* _Problem statement_
Your response should be every line from the entries that includes the string "forall".

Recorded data
┄┄┄┄┄┄
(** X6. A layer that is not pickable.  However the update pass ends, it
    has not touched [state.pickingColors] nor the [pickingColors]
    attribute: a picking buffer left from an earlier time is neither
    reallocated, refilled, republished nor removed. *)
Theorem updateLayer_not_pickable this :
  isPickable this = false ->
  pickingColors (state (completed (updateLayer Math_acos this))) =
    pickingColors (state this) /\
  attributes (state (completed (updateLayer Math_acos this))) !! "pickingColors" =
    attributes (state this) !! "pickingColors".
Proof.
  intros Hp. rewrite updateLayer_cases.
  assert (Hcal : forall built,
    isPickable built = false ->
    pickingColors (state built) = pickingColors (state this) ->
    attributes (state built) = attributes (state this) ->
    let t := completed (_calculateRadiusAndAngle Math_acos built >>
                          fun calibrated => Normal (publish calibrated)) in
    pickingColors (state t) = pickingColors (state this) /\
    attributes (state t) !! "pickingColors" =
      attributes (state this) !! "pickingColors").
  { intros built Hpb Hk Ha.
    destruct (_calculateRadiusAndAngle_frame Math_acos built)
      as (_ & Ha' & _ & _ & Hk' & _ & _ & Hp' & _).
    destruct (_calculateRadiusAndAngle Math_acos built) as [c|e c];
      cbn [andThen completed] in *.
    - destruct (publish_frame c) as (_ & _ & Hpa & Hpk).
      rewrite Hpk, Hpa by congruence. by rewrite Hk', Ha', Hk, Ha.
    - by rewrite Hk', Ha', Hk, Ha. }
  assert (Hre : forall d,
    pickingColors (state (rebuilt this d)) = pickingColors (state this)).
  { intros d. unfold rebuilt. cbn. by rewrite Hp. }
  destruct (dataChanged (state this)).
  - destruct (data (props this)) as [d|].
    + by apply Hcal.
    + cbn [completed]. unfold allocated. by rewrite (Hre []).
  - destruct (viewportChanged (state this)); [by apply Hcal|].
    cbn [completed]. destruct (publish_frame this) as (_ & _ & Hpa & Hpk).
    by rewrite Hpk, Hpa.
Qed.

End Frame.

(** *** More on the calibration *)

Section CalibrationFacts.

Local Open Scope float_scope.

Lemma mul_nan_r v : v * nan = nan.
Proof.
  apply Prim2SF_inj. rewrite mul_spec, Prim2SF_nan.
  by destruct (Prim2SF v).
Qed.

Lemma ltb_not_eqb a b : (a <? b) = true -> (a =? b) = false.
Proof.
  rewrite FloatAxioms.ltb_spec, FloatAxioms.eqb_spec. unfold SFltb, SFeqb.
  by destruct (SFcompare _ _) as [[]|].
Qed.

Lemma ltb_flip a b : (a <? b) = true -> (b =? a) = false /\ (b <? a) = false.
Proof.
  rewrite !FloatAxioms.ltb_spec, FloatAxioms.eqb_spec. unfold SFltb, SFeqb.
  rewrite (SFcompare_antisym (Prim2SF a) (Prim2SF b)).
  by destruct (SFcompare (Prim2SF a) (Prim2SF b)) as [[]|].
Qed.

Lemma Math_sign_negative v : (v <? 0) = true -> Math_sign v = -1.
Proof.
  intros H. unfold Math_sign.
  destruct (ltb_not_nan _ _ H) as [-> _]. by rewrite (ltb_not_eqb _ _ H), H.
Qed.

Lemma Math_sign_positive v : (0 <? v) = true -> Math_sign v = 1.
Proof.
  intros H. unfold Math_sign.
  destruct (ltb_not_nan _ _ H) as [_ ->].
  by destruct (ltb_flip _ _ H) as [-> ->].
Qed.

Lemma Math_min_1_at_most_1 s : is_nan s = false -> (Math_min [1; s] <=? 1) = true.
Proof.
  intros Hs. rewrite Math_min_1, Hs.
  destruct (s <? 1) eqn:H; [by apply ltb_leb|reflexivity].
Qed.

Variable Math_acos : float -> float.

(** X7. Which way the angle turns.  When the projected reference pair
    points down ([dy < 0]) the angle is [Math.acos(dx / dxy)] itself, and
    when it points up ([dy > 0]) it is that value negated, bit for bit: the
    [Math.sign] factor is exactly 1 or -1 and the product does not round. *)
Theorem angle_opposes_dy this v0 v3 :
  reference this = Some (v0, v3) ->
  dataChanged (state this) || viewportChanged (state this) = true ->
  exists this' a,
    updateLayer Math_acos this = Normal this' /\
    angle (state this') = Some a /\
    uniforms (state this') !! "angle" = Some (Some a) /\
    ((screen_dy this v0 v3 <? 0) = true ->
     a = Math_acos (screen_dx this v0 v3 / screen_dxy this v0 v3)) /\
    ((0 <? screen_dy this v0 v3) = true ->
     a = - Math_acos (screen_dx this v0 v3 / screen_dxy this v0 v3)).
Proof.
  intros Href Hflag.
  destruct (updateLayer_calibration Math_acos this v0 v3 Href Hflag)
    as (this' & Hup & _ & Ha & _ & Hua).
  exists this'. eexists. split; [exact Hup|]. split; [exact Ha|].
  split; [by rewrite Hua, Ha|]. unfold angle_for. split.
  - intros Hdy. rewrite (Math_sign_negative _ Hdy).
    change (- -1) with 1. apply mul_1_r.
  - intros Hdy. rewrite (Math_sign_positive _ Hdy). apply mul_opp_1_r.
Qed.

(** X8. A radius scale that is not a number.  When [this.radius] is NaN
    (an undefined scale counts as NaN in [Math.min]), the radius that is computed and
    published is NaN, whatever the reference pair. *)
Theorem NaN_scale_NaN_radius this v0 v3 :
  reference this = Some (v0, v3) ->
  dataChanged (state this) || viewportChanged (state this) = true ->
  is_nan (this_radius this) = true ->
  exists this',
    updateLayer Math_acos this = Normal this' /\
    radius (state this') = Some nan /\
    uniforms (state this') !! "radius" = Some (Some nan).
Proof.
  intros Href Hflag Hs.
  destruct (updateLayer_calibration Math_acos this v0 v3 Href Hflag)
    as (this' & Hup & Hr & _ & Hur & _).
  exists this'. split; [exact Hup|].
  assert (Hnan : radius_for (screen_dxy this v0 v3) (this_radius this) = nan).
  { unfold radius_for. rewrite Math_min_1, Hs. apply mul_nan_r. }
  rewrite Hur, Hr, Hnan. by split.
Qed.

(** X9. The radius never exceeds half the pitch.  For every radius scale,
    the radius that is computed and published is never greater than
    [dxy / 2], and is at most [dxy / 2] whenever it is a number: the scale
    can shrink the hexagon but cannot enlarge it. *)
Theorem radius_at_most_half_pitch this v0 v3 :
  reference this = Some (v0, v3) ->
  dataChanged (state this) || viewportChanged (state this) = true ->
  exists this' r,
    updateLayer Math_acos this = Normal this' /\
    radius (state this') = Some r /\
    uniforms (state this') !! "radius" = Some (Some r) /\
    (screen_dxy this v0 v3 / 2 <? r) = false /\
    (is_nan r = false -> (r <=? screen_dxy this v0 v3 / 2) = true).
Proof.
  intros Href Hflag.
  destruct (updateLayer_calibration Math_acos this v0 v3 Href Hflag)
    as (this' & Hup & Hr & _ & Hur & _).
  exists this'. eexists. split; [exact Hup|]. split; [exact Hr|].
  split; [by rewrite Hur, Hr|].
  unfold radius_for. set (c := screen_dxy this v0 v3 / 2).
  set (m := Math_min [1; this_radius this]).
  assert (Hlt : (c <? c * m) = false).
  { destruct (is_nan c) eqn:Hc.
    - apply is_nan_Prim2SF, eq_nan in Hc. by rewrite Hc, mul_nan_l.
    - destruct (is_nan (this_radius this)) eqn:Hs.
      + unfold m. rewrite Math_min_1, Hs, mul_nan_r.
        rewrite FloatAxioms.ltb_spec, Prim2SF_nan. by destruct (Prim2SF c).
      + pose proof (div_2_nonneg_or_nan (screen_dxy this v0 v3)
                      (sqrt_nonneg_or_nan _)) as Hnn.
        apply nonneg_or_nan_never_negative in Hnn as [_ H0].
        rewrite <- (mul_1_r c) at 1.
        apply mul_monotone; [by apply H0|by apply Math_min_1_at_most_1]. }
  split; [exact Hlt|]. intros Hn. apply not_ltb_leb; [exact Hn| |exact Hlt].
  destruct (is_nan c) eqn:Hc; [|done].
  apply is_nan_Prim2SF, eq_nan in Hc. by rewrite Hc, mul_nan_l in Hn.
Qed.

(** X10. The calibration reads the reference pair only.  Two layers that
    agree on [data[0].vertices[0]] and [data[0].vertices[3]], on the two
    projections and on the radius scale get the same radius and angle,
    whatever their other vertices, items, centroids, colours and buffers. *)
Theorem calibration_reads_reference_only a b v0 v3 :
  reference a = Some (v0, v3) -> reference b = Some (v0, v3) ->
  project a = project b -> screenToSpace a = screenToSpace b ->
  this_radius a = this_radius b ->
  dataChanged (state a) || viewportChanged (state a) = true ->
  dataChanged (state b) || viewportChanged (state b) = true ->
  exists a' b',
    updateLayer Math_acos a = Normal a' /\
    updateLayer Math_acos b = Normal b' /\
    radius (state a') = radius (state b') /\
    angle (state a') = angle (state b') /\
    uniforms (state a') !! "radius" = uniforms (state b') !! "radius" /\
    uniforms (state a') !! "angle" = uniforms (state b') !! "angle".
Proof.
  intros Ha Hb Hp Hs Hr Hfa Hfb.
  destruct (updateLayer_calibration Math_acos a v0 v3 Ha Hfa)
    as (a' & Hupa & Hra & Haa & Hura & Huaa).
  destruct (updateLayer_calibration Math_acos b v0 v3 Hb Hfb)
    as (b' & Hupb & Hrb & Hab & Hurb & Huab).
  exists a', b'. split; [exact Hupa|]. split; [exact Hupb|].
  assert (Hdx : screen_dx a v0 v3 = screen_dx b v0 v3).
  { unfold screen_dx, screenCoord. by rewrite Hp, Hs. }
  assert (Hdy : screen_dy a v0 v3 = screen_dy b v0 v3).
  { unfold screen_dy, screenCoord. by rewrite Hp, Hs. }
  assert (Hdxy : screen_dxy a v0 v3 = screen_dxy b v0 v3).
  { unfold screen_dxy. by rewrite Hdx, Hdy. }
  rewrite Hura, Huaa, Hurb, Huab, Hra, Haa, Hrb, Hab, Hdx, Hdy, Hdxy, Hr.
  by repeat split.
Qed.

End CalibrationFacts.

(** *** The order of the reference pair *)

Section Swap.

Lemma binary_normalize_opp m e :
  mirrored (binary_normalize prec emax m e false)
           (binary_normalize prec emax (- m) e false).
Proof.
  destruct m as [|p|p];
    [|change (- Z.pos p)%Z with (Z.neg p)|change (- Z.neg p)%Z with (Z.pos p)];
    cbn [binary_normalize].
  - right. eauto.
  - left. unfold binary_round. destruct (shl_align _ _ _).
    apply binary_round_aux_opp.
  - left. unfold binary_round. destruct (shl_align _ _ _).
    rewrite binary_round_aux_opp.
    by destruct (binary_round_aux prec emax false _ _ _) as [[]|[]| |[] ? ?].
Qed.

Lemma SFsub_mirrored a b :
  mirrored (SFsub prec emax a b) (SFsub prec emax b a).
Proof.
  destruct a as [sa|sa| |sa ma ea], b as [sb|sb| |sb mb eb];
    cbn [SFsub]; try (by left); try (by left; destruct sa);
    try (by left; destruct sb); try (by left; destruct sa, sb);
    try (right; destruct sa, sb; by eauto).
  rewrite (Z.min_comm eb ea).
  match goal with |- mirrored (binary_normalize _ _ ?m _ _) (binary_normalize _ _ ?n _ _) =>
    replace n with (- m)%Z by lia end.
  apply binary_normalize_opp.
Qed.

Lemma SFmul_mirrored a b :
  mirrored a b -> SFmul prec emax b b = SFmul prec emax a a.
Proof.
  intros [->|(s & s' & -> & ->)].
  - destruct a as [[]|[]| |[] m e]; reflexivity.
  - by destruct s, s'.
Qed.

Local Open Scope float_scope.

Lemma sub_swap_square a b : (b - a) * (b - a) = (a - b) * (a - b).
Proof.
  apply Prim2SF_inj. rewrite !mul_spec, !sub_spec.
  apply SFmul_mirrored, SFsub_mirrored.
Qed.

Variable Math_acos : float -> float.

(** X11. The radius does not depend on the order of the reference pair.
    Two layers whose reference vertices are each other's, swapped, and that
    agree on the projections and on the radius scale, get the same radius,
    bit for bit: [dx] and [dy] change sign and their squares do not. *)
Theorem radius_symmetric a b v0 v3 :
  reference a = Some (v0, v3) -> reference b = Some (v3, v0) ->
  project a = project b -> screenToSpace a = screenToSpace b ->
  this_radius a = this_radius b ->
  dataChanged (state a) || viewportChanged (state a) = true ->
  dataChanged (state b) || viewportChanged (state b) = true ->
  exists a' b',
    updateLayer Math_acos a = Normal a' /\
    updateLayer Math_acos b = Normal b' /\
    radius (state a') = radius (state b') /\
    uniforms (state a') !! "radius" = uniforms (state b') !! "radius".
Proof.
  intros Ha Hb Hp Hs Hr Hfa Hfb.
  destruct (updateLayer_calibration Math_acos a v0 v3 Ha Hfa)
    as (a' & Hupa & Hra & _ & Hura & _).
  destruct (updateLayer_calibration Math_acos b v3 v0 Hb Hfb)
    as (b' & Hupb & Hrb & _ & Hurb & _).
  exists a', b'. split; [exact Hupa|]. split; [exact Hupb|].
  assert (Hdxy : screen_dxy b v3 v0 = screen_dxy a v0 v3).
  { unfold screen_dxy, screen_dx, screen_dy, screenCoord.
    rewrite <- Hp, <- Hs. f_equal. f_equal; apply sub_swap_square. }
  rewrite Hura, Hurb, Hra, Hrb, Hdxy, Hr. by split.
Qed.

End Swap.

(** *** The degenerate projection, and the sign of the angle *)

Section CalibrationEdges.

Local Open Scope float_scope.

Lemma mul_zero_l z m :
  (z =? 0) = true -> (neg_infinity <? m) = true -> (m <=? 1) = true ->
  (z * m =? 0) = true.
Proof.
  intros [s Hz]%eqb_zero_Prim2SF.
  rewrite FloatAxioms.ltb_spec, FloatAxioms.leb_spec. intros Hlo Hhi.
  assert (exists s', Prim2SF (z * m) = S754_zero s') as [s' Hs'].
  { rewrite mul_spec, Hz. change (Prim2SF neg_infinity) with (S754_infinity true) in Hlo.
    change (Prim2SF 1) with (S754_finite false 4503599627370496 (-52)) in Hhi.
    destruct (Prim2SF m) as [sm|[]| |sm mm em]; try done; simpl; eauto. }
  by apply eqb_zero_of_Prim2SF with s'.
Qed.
┄┄┄┄┄┄
* _Response to the exercise_
  assert (Hcal : forall built,
  assert (Hre : forall d,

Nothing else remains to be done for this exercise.